DATASET EXCERPTS:
Lemma dec_nonneg_head n : 0 <= n -> exists c s, dec_nonneg n = String c s /\ is_digit_char c = true.
Proof.
  intros Hn. pose proof (dec_nonneg_digits n Hn) as Hd. pose proof (dec_nonneg_canonical n Hn) as Hc.
  destruct (dec_nonneg n) as [|c s]; [done|]. simpl in Hd. apply andb_true_iff in Hd as [? _]. eauto.
Qed.

Lemma ParseFloat_digits neg s m :
  s <> "" -> str_forallb is_digit_char s = true -> parse_digits s 0 = Some m -> 0 <= m < 2 ^ 53 ->
  ParseFloat (if neg : bool then String "-" s else s) = Some (decimal neg m 0).
Proof.
  intros Hne Hd Hp Hm. unfold ParseFloat.
  set (s' := if neg then String "-" s else s).
  replace (if HasPrefix s' "-" then (true, str_drop 1 s') else (false, s')) with (neg, s).
  2:{ subst s'. destruct neg; [done|]. destruct s as [|c s]; [done|]. simpl in Hd. apply andb_true_iff in Hd as [Hc _].
      by destruct c as [[] [] [] [] [] [] [] []]. }
  rewrite lacks_IndexByte by (by apply digits_lack). rewrite str_app_nil_r.
  rewrite bool_decide_eq_false_2, Hd, Hp by done. cbn [orb negb String.length].
  pose proof (decimal_finite neg m Hm). destruct (decimal neg m 0); congruence.
Qed.

Lemma numeral_digits s : str_forallb is_digit_char s = true -> numeral s = s.
Proof.
  induction s as [|c s IH]; [done|]. simpl. rewrite andb_true_iff. intros [Hc Hs]. unfold is_numeral.
  by rewrite Hc, IH.
Qed.

Lemma tokenize_skip s ts : tokenize_from (String.length s) s ts = Ok (ts ++ [tok tokEOF])%list.
Proof. induction s as [|c s IH]; [done|]. exact IH. Qed.

Lemma digit_not_space c : is_digit_char c = true -> IsSpace (code c) = false.
Proof. destruct c as [[] [] [] [] [] [] [] []]; done. Qed.
(** A property of steps that does not look at dependencies or labels. *)
Definition loop_free (l : list Step.t) : Prop := Forall (fun s => Step.Loop s = None) (forest l).

Lemma loop_free_app l k : loop_free (l ++ k) <-> loop_free l /\ loop_free k.
Proof. unfold loop_free. by rewrite forest_app, Forall_app. Qed.

Lemma needs_only_loop_free l l' : needs_only l l' -> loop_free l -> loop_free l'.
Proof.
  unfold loop_free. induction 1 as [|s s' l l' [n ->] Hl IH]; [done|].
  rewrite !forest_cons, !subtree_eq, !Forall_app, !Forall_cons. intros [[? ?] ?]. auto.
Qed.

Definition extends (s out : Step.t) : Prop := exists u, Step.ID out = Step.ID s ++ u.
Definition from_steps (steps r : list Step.t) : Prop := Forall (fun out => exists s, s ∈ steps /\ extends s out) r.

Lemma from_steps_ids steps r r' : ids r' = ids r -> from_steps steps r -> from_steps steps r'.
Proof.
  intros E Hr. apply Forall_forall. intros o Ho.
  assert (Hi : Step.ID o ∈ ids r) by (rewrite <- E; by apply list_elem_of_fmap_2).
  apply list_elem_of_fmap in Hi as (o' & Eo & Ho'). destruct (proj1 (Forall_forall _ _) Hr o' Ho') as (s & Hs & u & Hu). exists s. split; [done|]. exists u. by rewrite Eo.
Qed.

(** Every step that results extends the identifier of the step it comes from. *)
Lemma iterations_extend step iters v s :
  s ∈ concat (map (fun i => expandLoopIteration step i (v i)) iters) -> extends step s.
Proof.
  intros Hs. apply list_elem_of_In, in_concat in Hs as (g & Hg & Hs).
  apply in_map_iff in Hg as (i & <- & _). unfold expandLoopIteration in Hs. apply in_map_iff in Hs as (b & <- & _).
  exists (".iter" ++ Itoa i ++ "." ++ Step.ID b). simpl. unfold iter_id, iter_prefix. by rewrite !str_app_assoc.
Qed.

Lemma label_first_ids label l : ids (label_first label l) = ids l.
Proof. by destruct l. Qed.

Section Outcome.
Context `{GoMath}.
Variable json_string : string -> string.

Definition loops_ok (steps r : list Step.t) : Prop :=
  loop_free r /\ from_steps steps r /\ (steps <> [] -> r <> []).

WORK TO BE COMPLETED:
Repeat exactly, and only, the run of lines from the start of the material above through the line that holds "intros Hn. pose".

WRITTEN RESPONSE:
Lemma dec_nonneg_head n : 0 <= n -> exists c s, dec_nonneg n = String c s /\ is_digit_char c = true.
Proof.
  intros Hn. pose proof (dec_nonneg_digits n Hn) as Hd. pose proof (dec_nonneg_canonical n Hn) as Hc.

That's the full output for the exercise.